Presently, residential electricity consumers are, in general, charged at flat or dual time-of-use tariffs along the day, which are defined by the retailer for long periods (e.g., one year). These pricing schemes do not convey price signals reflecting generation costs and grid conditions. Hence, consumers lack the incentives to engage in different consumption patterns using the flexibility they generally have in the operation of some end-use loads. Dynamic tariffs, i.e. energy prices varying possibly with significant magnitude in short periods of time, are expected to become an applicable pricing scheme in smart grids. In this setting, home energy management systems can play an important role to help end-users optimizing the usage of appliances to minimize energy costs without compromising comfort. This can be advantageous also from the perspective of grid management.A semivectorial bilevel programming approach is developed to model the interaction between electricity retailers and consumers in order to optimize electricity time-of-use retail pricing. The aim is to support the retailer in finding good decisions for the prices. The retailer (upper level decision maker) establishes dynamic time-of-use electricity prices to maximize profits.
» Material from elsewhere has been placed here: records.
(** C5, as stated, fails: of the two initial events only the first is
    executed, and [total_time] is 1, not 2, because the checkout completion
    of a customer who has not arrived stops the run. *)
Lemma early_completion_stops_run :
  spawn_nothing Example.quiet Example.early
  /\ fst (Example.run_quiet 2 Example.early) = Raised KeyError
  /\ executed (snd (Example.run_quiet 2 Example.early))
     = [CheckoutCompleted 1 Example.A]
  /\ total_time (stats (self (snd (Example.run_quiet 2 Example.early)))) = 1
  /\ ~ is_latest 1 Example.early.
Proof.
  split; [intros e _ store; reflexivity |].
  repeat split; try reflexivity.
  intros [U _]. specialize (U (CustomerArrival 2 Example.B)).
  simpl in U. assert (2 <= 1) by (apply U; auto). lia.
Qed.

Lemma no_double_execution_witness :
  fst (Example.run_quiet 4 Example.events) <> OutOfFuel
  /\ Permutation (executed (snd (Example.run_quiet 4 Example.events)))
                 Example.events
  /\ length (executed (snd (Example.run_quiet 4 Example.events))) = 4%nat
  /\ is_latest (total_time (stats (self (snd (Example.run_quiet 4 Example.events)))))
               Example.events.
Proof.
  destruct (no_double_execution string_dec Example.quiet 4 (init tt) Example.events)
    as (H1 & H2).
  - reflexivity.
  - intros e _ store. reflexivity.
  - apply le_n.
  - split; [exact H1 |]. apply H2. intros E. discriminate E.
Defined.

Lemma run_empty_witness :
  fst (Example.run_quiet 0 []) = Returned
  /\ stats (self (snd (Example.run_quiet 0 []))) = zero_stats.
Proof.
  apply (run_empty string_dec Example.quiet 0 (init tt)). reflexivity.
Defined.

Lemma completion_without_arrival_witness :
  (fst (Example.run_quiet 2 Example.early) = Raised KeyError
   /\ @nil (Event string) = [])
  /\ In Example.B (arrivals [CustomerArrival 0 Example.A; CustomerArrival 2 Example.B]).
Proof.
  split.
  - pose proof (completion_without_arrival string_dec Example.quiet 2 (init tt)
                  Example.early) as H.
    cbv zeta in H. destruct H as (H1 & _ & _).
    apply (H1 [] 1 Example.A []); [reflexivity | simpl; tauto].
  - pose proof (completion_without_arrival string_dec Example.quiet 4 (init tt)
                  Example.events) as H.
    cbv zeta in H. destruct H as (_ & _ & H3).
    apply (H3 eq_refl [CustomerArrival 0 Example.A; CustomerArrival 2 Example.B]
              4 Example.B [CheckoutCompleted 5 Example.A]).
    reflexivity.
Defined.

Lemma first_completion_witness :
  lookup string_dec Example.A (customers (snd (Example.run_quiet 3 Example.again)))
  = Some [0; 3; 7]
  /\ 3 - 0 <= max_wait (stats (self (snd (Example.run_quiet 3 Example.again))))
  /\ is_max_wait string_dec
       (max_wait (stats (self (snd (Example.run_quiet 3 Example.again)))))
       (customers (snd (Example.run_quiet 3 Example.again))).
Proof.
  apply (first_completion_only string_dec Example.quiet 3 (init tt) Example.again
           Example.A 0 3 [7] []
           [CheckoutCompleted 3 Example.A; CheckoutCompleted 7 Example.A]).
  - reflexivity.
  - reflexivity.
  - simpl. tauto.
  - reflexivity.
Defined.

(** * The engine beyond the statistics *)

Section Engine.

Context {Customer : Type}.
Context (Customer_eq_dec : forall a b : Customer, {a = b} + {a <> b}).
Context {GroceryStore : Type}.
Context (do : Event Customer -> GroceryStore -> list (Event Customer) * GroceryStore).

(** What an iteration keeps, the loop keeps. *)
Lemma drain_invariant (P : Frame Customer GroceryStore -> Prop) :
  (forall f e q ex f1,
      P f -> remove (_events (self f)) = Some (e, q) ->
      handle Customer_eq_dec do f e q = (ex, f1) -> P f1) ->
  forall fuel f o f',
    drain Customer_eq_dec do fuel f = (o, f') -> P f -> P f'.
Proof.
  intros Step. induction fuel as [| fuel IH]; intros f o f' D Pf; simpl in D.
  - destruct (is_empty (_events (self f))); inversion D; subst; assumption.
  - destruct (is_empty (_events (self f))); [inversion D; subst; assumption |].
    destruct (remove (_events (self f))) as [[e q] |] eqn:R;
      [| inversion D; subst; assumption].
    destruct (handle Customer_eq_dec do f e q) as [[ex |] f1] eqn:H.
    + inversion D; subst. eapply Step; eassumption.
    + eapply IH; [exact D |]. eapply Step; eassumption.
Qed.

Lemma finish_store (f f' : Frame Customer GroceryStore) o :
  finish f = (o, f') -> _store (self f') = _store (self f).
Proof.
  unfold finish. destruct (longest_wait 0 (customers f));
    intros H; inversion H; subst; reflexivity.
Qed.

(** The frame that [run] leaves is the one the loop leaves, but for the two
    statistics assigned after the loop. *)
Lemma run_after_drain fuel (s : GroceryStoreSimulation Customer GroceryStore)
  evs o f' :
  run Customer_eq_dec do fuel s evs = (o, f') ->
  exists o0 f0,
    drain Customer_eq_dec do fuel (start s evs) = (o0, f0)
    /\ executed f' = executed f0
    /\ _events (self f') = _events (self f0)
    /\ _store (self f') = _store (self f0)
    /\ total_time (stats (self f')) = total_time (stats (self f0))
    /\ (o = Returned \/ o = Raised IndexError -> o0 = Returned).
Proof.
  intros E. destruct (run_stages _ _ _ _ _ _ _ E) as (o0 & f0 & D & C).
  exists o0, f0. split; [assumption |].
  destruct C as [[-> F] | (NE & -> & ->)].
  - destruct (finish_frame _ _ _ F) as (Hx & _ & Hq & Ht & _).
    pose proof (finish_store _ _ _ F). auto 10.
  - repeat split; try reflexivity.
    destruct (start_sound Customer_eq_dec s evs) as (R0 & N0 & O0).
    destruct (drain_sound _ _ _ _ _ _ D R0 N0 O0) as (_ & _ & I3 & _).
    intros [-> | ->]; [congruence |].
    destruct I3 as [? | [? | ?]]; congruence.
Qed.

Lemma remove_least (q q' : PriorityQueue Customer) e :
  remove q = Some (e, q') ->
  Permutation (map snd (items q)) (e :: map snd (items q'))
  /\ Forall (fun p => timestamp e <= timestamp p) (map snd (items q)).
Proof.
  intros R. destruct (remove_Some _ _ _ R) as (least & Hr & ->).
  destruct (remove_entry_spec _ _ _ Hr) as (P & M & _). split.
  - now apply (Permutation_map snd) in P.
  - apply Forall_map. eapply Forall_impl; [| exact M]. simpl.
    unfold comes_before, time_of. intros; lia.
Qed.

Lemma thread_snoc (store : GroceryStore) trace e :
  thread do store (trace ++ [e]) = snd (do e (thread do store trace)).
Proof. unfold thread. now rewrite fold_left_app. Qed.

Lemma spawned_snoc trace e : forall store : GroceryStore,
  spawned do store (trace ++ [e])
  = spawned do store trace ++ fst (do e (thread do store trace)).
Proof.
  induction trace as [| x rest IH]; intros store; simpl.
  - now rewrite app_nil_r.
  - rewrite IH, app_assoc. reflexivity.
Qed.

Lemma handle_pending (f f1 : Frame Customer GroceryStore) e q ex :
  handle Customer_eq_dec do f e q = (ex, f1) ->
  pending f1 = map snd (items q) ++ fst (do e (_store (self f))).
Proof.
  intros H. destruct (handle_frame _ _ _ _ _ _ _ H) as (_ & _ & Hq & _).
  unfold pending. rewrite Hq. apply enqueue_pending.
Qed.

(** The store is threaded through the executed events, and no event is
    lost or made up. *)
Lemma drain_conserves base (store0 : GroceryStore) fuel
  (f f' : Frame Customer GroceryStore) o :
  drain Customer_eq_dec do fuel f = (o, f') ->
  _store (self f) = thread do store0 (executed f)
  /\ Permutation (executed f ++ pending f) (base ++ spawned do store0 (executed f)) ->
  _store (self f') = thread do store0 (executed f')
  /\ Permutation (executed f' ++ pending f') (base ++ spawned do store0 (executed f')).
Proof.
  apply (drain_invariant
           (fun f => _store (self f) = thread do store0 (executed f)
                     /\ Permutation (executed f ++ pending f)
                                    (base ++ spawned do store0 (executed f)))).
  clear. intros f e q ex f1 [S P] R H.
  destruct (handle_frame _ _ _ _ _ _ _ H) as (Hx & _ & _ & Hs & _).
  pose proof (handle_pending _ _ _ _ _ H) as Hp.
  destruct (remove_least _ _ _ R) as (Pq & _). fold (pending f) in Pq.
  split.
  - rewrite Hs, Hx, thread_snoc, S. reflexivity.
  - rewrite Hx, Hp, spawned_snoc, <- S.
    transitivity ((executed f ++ pending f) ++ fst (do e (_store (self f)))).
    + rewrite <- !app_assoc. apply Permutation_app_head.
      change ([e] ++ map snd (items q) ++ fst (do e (_store (self f))))
        with ((e :: map snd (items q)) ++ fst (do e (_store (self f)))).
      apply Permutation_app_tail. now symmetry.
    + rewrite (app_assoc base). now apply Permutation_app_tail.
Qed.

(** [total_time] follows the last executed event. *)
Lemma drain_total_time fuel (f f' : Frame Customer GroceryStore) o :
  drain Customer_eq_dec do fuel f = (o, f') ->
  total_time (stats (self f)) = last (map timestamp (executed f)) 0 ->
  total_time (stats (self f')) = last (map timestamp (executed f')) 0.
Proof.
  apply (drain_invariant
           (fun f => total_time (stats (self f))
                     = last (map timestamp (executed f)) 0)).
  clear. intros f e q ex f1 _ _ H.
  destruct (handle_frame _ _ _ _ _ _ _ H) as (Hx & Hs & _).
  rewrite Hs, Hx, map_app. simpl. now rewrite last_last.
Qed.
The consumer (lower level decision maker) responds by selecting, under that price setting, a load scheduling decision leading to a nondominated solution balancing his objectives of minimizing the electricity bill (cost dimension) and minimizing the dissatisfaction in face of his preferences and requirements (comfort dimension).The lower level optimization problem is formulated as a bi-objective mixed-integer linear programming problem. A hybrid approach is proposed, which consists of a genetic algorithm for the upper level problem and an exact solver to solve surrogate scalar problems at the lower level. A case study is presented and discussed.